List all indexes in the client’s project:

>>> indexes = client.list_indexes()  # API call
>>> for index in indexes:
...     print(index.name)
...     field_names = ', '.join([field.name for field in index.fields])
...     print('- %s' % field_names)
index-name
- field-1, field-2
another-index-name
- field-3

Create a new index:

>>> new_index = client.index('new-index-name')

Note

Indexes cannot be created, updated, or deleted directly on the server: they are derived from the documents which are created “within” them.

Documents#

Create a document instance, which is not yet added to its index on the server:

>>> index = client.index('index-id')
>>> document = index.document('document-1')
>>> document.exists()  # API call
False
>>> document.rank
None

Add one or more fields to the document:

>>> field = document.Field('fieldname')
>>> field.add_value('string')

Save the document into the index:

>>> document.create()  # API call
>>> document.exists()  # API call
True
>>> document.rank      # set by the server
1443648166

List all documents in an index:

>>> documents = index.list_documents()  # API call
>>> [document.id for document in documents]
['document-1']

Delete a document from its index:

>>> document = index.document('to-be-deleted')
>>> document.exists()  # API call
True
>>> document.delete()  # API call
>>> document.exists()  # API clal
False

Note

To update a document in place after manipulating its fields or rank, just recreate it: E.g.:

>>> document = index.document('document-id')
>>> document.exists()  # API call
True
>>> document.rank = 12345
>>> field = document.field('field-name')
>>> field.add_value('christina aguilera')
>>> document.create()  # API call

Fields#

Fields belong to documents and are the data that actually gets searched.

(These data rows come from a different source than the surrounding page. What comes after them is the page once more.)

(* ===== verification/SectionizeMarkdown.v ===== *)
(** * From pages to sections

    tools/paper-text/sectionize_markdown.py: the extracted text of a paper, one
    heading per page, is rewritten with the headings of its sections. *)

From S2P Require Import Prelude PyFloat PyVal PyPath Json JsonOut World PyRe.

Local Open Scope Z_scope.

Module SectionizeMarkdown.

Definition blank : text := [10; 10].

Section sectionize.
Context (U : unicode).

(** [^## Page \d+$] in multi-line mode *)
Definition PAGE_RE : re :=
  seqs [LineStart; Lit (lit "## Page "); plus (Set_ (is_decimal U)); LineEnd].

Definition REPLACEMENTS : list (re * text * nat) := [
  (seqs [Boundary; Lit (lit "Abstract"); plus space],
     lit "## Abstract" ++ blank, 1%nat);
  (seqs [Boundary; Lit (lit "CCS Concepts:"); star space],
     lit "## CCS Concepts" ++ blank, 1%nat);
  (seqs [Boundary; Lit (lit "Keywords:"); star space],
     lit "## Keywords" ++ blank, 1%nat);
  (seqs [Boundary; Lit (lit "ACM Reference Format:"); star space],
     lit "## ACM Reference Format" ++ blank, 1%nat);
  (seqs [Boundary; Lit (lit "Introduction"); plus space; Lit (lit "Modern cloud computing")],
     lit "## 1 Introduction" ++ blank ++ lit "Modern cloud computing", 1%nat);
  (seqs [Boundary; Lit (lit "2 Characteristics of RPCs at Hyperscale"); star space],
     lit "## 2 Characteristics of RPCs at Hyperscale" ++ blank, 1%nat);
  (seqs [Lit (lit "Characteristics of RPCs at Hyperscale"); plus space; Lit (lit "This section analyzes")],
     lit "## 2 Characteristics of RPCs at Hyperscale" ++ blank ++ lit "This section analyzes", 1%nat);
  (seqs [Boundary; Lit (lit "2.1 Methodology"); star space],
     lit "### 2.1 Methodology" ++ blank, 1%nat);
  (seqs [Boundary; Lit (lit "2.2 Why is RPC Evaluation Important?"); star space],
     lit "### 2.2 Why is RPC Evaluation Important?" ++ blank, 1%nat);
  (seqs [Boundary; Lit (lit "2.3 Not all RPCs are the same."); star space],
     lit "### 2.3 Not all RPCs are the same." ++ blank, 1%nat);
  (seqs [Boundary; Lit (lit "2.4 Nested RPCs are Wider than Deep"); star space],
     lit "### 2.4 Nested RPCs are Wider than Deep" ++ blank, 1%nat);
  (seqs [Boundary; Lit (lit "2.5 RPC Size Matters"); star space],
     lit "### 2.5 RPC Size Matters" ++ blank, 1%nat);
  (seqs [Boundary; Lit (lit "2.6 Storage RPCs are Important"); star space],
     lit "### 2.6 Storage RPCs are Important" ++ blank, 1%nat);
  (seqs [Boundary; Lit (lit "RPC Latency"); plus space; Lit (lit "The previous section showed")],
     lit "## 3 RPC Latency" ++ blank ++ lit "The previous section showed", 1%nat);
  (seqs [Boundary; Lit (lit "3.1 RPC Components"); star space],
     lit "### 3.1 RPC Components" ++ blank, 1%nat);
  (seqs [Boundary; Lit (lit "3.2 Fleet-Wide Latency Variation"); star space],
     lit "### 3.2 Fleet-Wide Latency Variation" ++ blank, 1%nat);
  (seqs [Boundary; Lit (lit "3.3 Service-Specific Latency Variation"); star space],
     lit "### 3.3 Service-Specific Latency Variation" ++ blank, 1%nat);
  (seqs [Boundary; Lit (lit "3.3.1 Latency Variation Within a Cluster."); star space],
     lit "#### 3.3.1 Latency Variation Within a Cluster" ++ blank, 1%nat);
  (seqs [Boundary; Lit (lit "3.3.2 Component Impact on Tail Latency."); star space],
     lit "#### 3.3.2 Component Impact on Tail Latency" ++ blank, 1%nat);
  (seqs [Boundary; Lit (lit "3.3.3 Service Latency of Different Clusters."); star space],
     lit "#### 3.3.3 Service Latency of Different Clusters" ++ blank, 1%nat);
  (seqs [Boundary; Lit (lit "3.3.4 Exogenous Variables Affecting Latency Variation."); star space],
     lit "#### 3.3.4 Exogenous Variables Affecting Latency Variation" ++ blank, 1%nat);
  (seqs [Boundary; Lit (lit "3.3.5 Latency of Cross-Cluster RPCs."); star space],
     lit "#### 3.3.5 Latency of Cross-Cluster RPCs" ++ blank, 1%nat);
  (seqs [opt (seqs [Boundary; Lit (lit "a"); plus space]); Lit (lit "Resource Utilization of RPCs"); plus space; Lit (lit "This section studies")],
     lit "## 4 Resource Utilization of RPCs" ++ blank ++ lit "This section studies", 1%nat);
  (seqs [Boundary; Lit (lit "4.1 CPU Cycle Breakdown"); star space],
     lit "### 4.1 CPU Cycle Breakdown" ++ blank, 1%nat);
  (seqs [Boundary; Lit (lit "4.2 Fleet-Wide CPU Cycle Variation"); star space],
     lit "### 4.2 Fleet-Wide CPU Cycle Variation" ++ blank, 1%nat);
  (seqs [Boundary; Lit (lit "4.3 Load-Balancing Resources"); star space],
     lit "### 4.3 Load-Balancing Resources" ++ blank, 1%nat);
  (seqs [Boundary; Lit (lit "4.4 RPC Cancellations and Errors"); star space],
     lit "### 4.4 RPC Cancellations and Errors" ++ blank, 1%nat);
  (seqs [Boundary; Lit (lit "Implications"); plus space; Lit (lit "This section briefly highlights")],
     lit "## 5 Implications" ++ blank ++ lit "This section briefly highlights", 1%nat);
  (seqs [Boundary; Lit (lit "5.1 RPC Behavior and Problems"); star space],
     lit "### 5.1 RPC Behavior and Problems" ++ blank, 1%nat);
  (seqs [Boundary; Lit (lit "5.2 Software Optimizations"); star space],
     lit "### 5.2 Software Optimizations" ++ blank, 1%nat);
  (seqs [Boundary; Lit (lit "5.3 Hardware Optimizations"); star space],
     lit "### 5.3 Hardware Optimizations" ++ blank, 1%nat);
  (seqs [Boundary; Lit (lit "5.4 Limitations"); star space],
     lit "### 5.4 Limitations" ++ blank, 1%nat);
  (seqs [Boundary; Lit (lit "Related Work"); plus space],
     lit "## 6 Related Work" ++ blank, 1%nat);
  (seqs [Boundary; Lit (lit "Conclusions"); plus space; Lit (lit "This paper presents")],
     lit "## 7 Conclusions" ++ blank ++ lit "This paper presents", 1%nat);
  (seqs [Boundary; Lit (lit "References"); plus space; Lit (lit "[1]"); star space],
     lit "## References" ++ blank ++ lit "[1] ", 1%nat)
].

(** The loop over the lines: the header, the body and [in_body] *)
Definition split_step (st : list text * list text * bool) (line : text)
    : list text * list text * bool :=
  let '(header, body, in_body) := st in
  match re_match U PAGE_RE line with
  | Some _ => (header, body, true)
  | None =>
      if (in_body : bool) then (header, body ++ [line], true)
      else (header ++ [line], body, false)
  end.

Definition split_pages (lines : list text) : list text * list text * bool :=
  foldl split_step ([], [], false) lines.

(** [re.sub(r"\n{3,}", "\n\n", t)] *)
Definition squeeze_lines (t : text) : text :=
  re_sub U (Repeat 3 None (char 10)) (λ _, blank) None t.

(** The loop over [REPLACEMENTS] *)
Definition replace_all (t : text) : text :=
  foldl (λ t '(pattern, replacement, count), re_sub U pattern (λ _, replacement) (Some count) t)
    t REPLACEMENTS.

(** [re.sub(r"\s+(#{2,4}\s)", r"\n\n\1", t)] *)
Definition detach_headings (t : text) : text :=
  re_sub U (seqs [plus space; Group 1 (seqs [Repeat 2 (Some 4%nat) (char 35); space])])
    (λ m, blank ++ group 1 m) None t.

(** [re.sub(r"(?m)^## Page \d+\n?", "", t)] *)
Definition drop_pages (t : text) : text :=
  re_sub U (seqs [LineStart; Lit (lit "## Page "); plus (Set_ (is_decimal U)); opt (char 10)])
    (λ _, []) None t.

Definition sectionize_body (t : text) : text :=
  let t := tstrip (squeeze_lines t) in
  let t := replace_all t in
  let t := detach_headings t in
  let t := drop_pages t in
  tstrip (squeeze_lines t).

Definition sectionize_markdown (t : text) : text :=
  let '(header, body, _) := split_pages (splitlines t) in
  let body_text := sectionize_body (tjoin [10] body) in
  let header_text := trstrip (tjoin [10] header) in
  header_text ++ blank ++ body_text ++ [10].

(** The parsed command line *)
Record arguments : Type := Arguments {
  a_input_md : path;
  a_output_md : option path;
  a_in_place : bool;
}.

Definition output_of (args : arguments) : exc path :=
  if a_in_place args then Ok (a_input_md args)
  else match a_output_md args with
  | Some output_md => Ok output_md
  | None => Err (SystemExit "provide OUTPUT_MD or use --in-place")
  end.

Definition main (args : arguments) : io Z :=
  output_path ← pure_ (output_of args);
  t ← read_text (a_input_md args);
  write_utf8 output_path (encode (sectionize_markdown (code_points t)));;
  print ("wrote " +:+ path_str output_path);;
  mret 0.
End sectionize.
End SectionizeMarkdown.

Each field can have multiple values, which can be of the following types:

String values can be tokenized using one of three different types of tokenization, which can be passed when the value is added:

  • Atom (atom) means “don’t tokenize this string”, treat it as one thing to compare against.
  • Text (text) means “treat this string as normal text” and split words apart to be compared against.
  • HTML (html) means “treat this string as HTML”, understanding the tags, and treating the rest of the content like Text.
>>> from gcloud import search
>>> client = search.Client()
>>> index = client.index('index-id')
>>> document = index.document('document-id')
>>> field = document.field('field-name')
>>> field.add_value('britney spears', tokenization='atom')
>>> field.add_value(''<h1>Britney Spears</h1>', tokenization='html')

Searching#

After populating an index with documents, search through them by issuing a search query:

>>> from gcloud import search
>>> client = search.Client()
>>> index = client.index('index-id')
>>> query = client.query('britney spears')
>>> matching_documents = index.search(query)  # API call
>>> for document in matching_documents:
...     print(document.id)
['document-id']

By default, all queries are sorted by the rank value set when the document was created. See: https://cloud.google.com/search/reference/rest/v1/projects/indexes/documents#resource_representation.google.cloudsearch.v1.Document.rank

To sort differently, use the order_by parameter:

>>> ordered = client.query('britney spears', order_by=['field1', '-field2'])

Note that the - character before field2 means that this query will be sorted ascending by field1 and then descending by field2.

To limit the fields to be returned in the match, use the fields paramater:

>>> projected = client.query('britney spears', fields=['field1', 'field2'])